The below code does not do any validation to see if the collision is valid or if the user is the same user in Drupal's database. This could be a security risk if you are not sure of all the users being in your IDP will match directly to the local drupal's information. Some basic validation that could be added is email check/or other values.

function _simplesaml_auth_collision($authname, $extname){ 
 $uid = db_query('SELECT uid FROM {users} WHERE name = :name', array( ':name' => $extname ))->fetchField();
 $account = user_load($uid);
 user_set_authmaps($account, array("authname_simplesamlphp_auth" => $authname));
 user_external_login_register($authname, 'simplesamlphp_auth');
}

Currently I am on a time crunch but if anyone is interested in this then I can look at creating a patch and finishing up some additional handling.

@cmcintosh: A patch would be great. Thanks!

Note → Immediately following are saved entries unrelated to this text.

(** * CheckM [prodigal.py]: parsers for Prodigal output and the coding-base mask

    A shallow embedding of [ProdigalFastaParser] and
    [ProdigalGeneFeatureParser] of [checkm/prodigal.py].

    - Python dictionaries are finite maps ([gmap]) keyed by strings.
    - Python integers are unbounded, hence [Z]; the gene counter only
      counts up from 0, hence [nat].
    - A numpy array of [float64] zeros and ones is a [list Z] holding 0 and 1;
      [np.sum] over such an array is an exact integer.
    - Exceptions are the [Raise] branch of the [result] type.
    - The module is Python 2 (it imports its sibling modules by bare name):
      strings are byte strings, [str.split] and [int] take the six ASCII
      whitespace characters as blanks, and [int] reads an optional sign and
      decimal digits.
    - The files on disk are a finite map from path to contents. *)

From Stdlib Require Import ZArith Ascii String DecimalNat DecimalString.
From stdpp Require Import gmap strings list fin_maps.

Local Open Scope string_scope.
Local Open Scope Z_scope.

(** ** Exceptions *)

Inductive error : Type :=
  | MissingInputFile   (* raised by [checkFileExists] *)
  | IOError            (* [open] on a path that does not exist *)
  | IndexError         (* [s[i]] out of range *)
  | ValueError         (* [int(s)] on a non-number, [np.zeros] of a negative *)
  | KeyError           (* [d[k]] for an absent key *)
  | UnboundLocalError. (* a local variable read before it is assigned *)

Inductive result (A : Type) : Type :=
  | Ok (a : A)
  | Raise (e : error).
Arguments Ok {A} a.
Arguments Raise {A} e.

(** Sequencing, written [x ← r; k]: an exception ends the computation. *)
#[global] Instance result_bind : MBind result := λ A B k r,
  match r with
  | Ok a => k a
  | Raise e => Raise e
  end.

Definition or_raise {A} (e : error) (o : option A) : result A :=
  match o with
  | Some a => Ok a
  | None => Raise e
  end.

(** [for x in xs: st = body(st, x)] where the body may raise. *)
Fixpoint for_each {S X} (body : S → X → result S) (st : S) (xs : list X)
  : result S :=
  match xs with
  | [] => Ok st
  | x :: xs' => st' ← body st x; for_each body st' xs'
  end.

(** ** Python string primitives *)

Module Py.

Definition LF : ascii := "010"%char.
Definition TAB : ascii := "009"%char.

(** [str.isspace] on one byte: space, [\t], [\n], [\v], [\f], [\r]. *)
Definition isspace (c : ascii) : bool :=
  let n := nat_of_ascii c in
  (n =? 32)%nat || ((9 <=? n)%nat && (n <=? 13)%nat).

(** Iterating over an open file: the lines, each with its terminating
    newline (the last line has none when the file does not end in one).
    No line is empty. *)
Fixpoint readlines (s : string) : list string :=
  match s with
  | EmptyString => []
  | String c s' =>
      if Ascii.eqb c LF then String c EmptyString :: readlines s'
      else match readlines s' with
           | [] => [String c EmptyString]
           | l :: ls => String c l :: ls
           end
  end.

(** [s[0]] *)
Definition head (s : string) : result ascii :=
  match s with
  | EmptyString => Raise IndexError
  | String c _ => Ok c
  end.

(** [s[1:]] *)
Definition tail (s : string) : string :=
  match s with
  | EmptyString => EmptyString
  | String _ s' => s'
  end.

(** [s.split(sep)] for a one-character separator: never empty. *)
Fixpoint split_on (sep : ascii) (s : string) : list string :=
  match s with
  | EmptyString => [EmptyString]
  | String c s' =>
      if Ascii.eqb c sep then EmptyString :: split_on sep s'
      else match split_on sep s' with
           | [] => [String c EmptyString]
           | f :: fs => String c f :: fs
           end
  end.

I also ran into this issue, and worked around it with my own queries and code to update the authmap table. In my case it was a bit specialized because I altered the authmap table to allow for case-sensitive authnames. I will see if I can generalize my code and post a patch.

Here's a patch to help this situation.

It adds a new configuration option "Enable authentication for manually created users", which is on by default.

When that option is enabled, authmaps get created on the fly when a user account of the same name already exists. (as I typed that just now I realized it might have security implications..?)

This patch also avoids registering a user when there will be a username collision.

Updating status.

Patch #23 caused an exception whenever a saml-authenticated user manually created a new user account. This was because simplesamlphp_auth_user_insert() assumed the user being added was the same one that had authenticated via saml.

New patch attached.

Updating the patch to work with 7.x-2.x-dev.

I have modified the way this is implemented so that modules can implement hook_simplesamlphp_auth_addauthmaps_alter() to specify an existing user to set an authmap for. The use case I had was matching SSO users based on their email attribute to existing Drupal accounts emails while the actual Drupal account username did not match the authname.

Sorry, I don't think the previous patch will actually apply cleanly. Try this one.

Patch #29 worked for me!

The structure of the code has changed substantially in 3.x, so that we could get rid of the hook_init. Could you please reroll the patch against 7.x-3.x? Thanks!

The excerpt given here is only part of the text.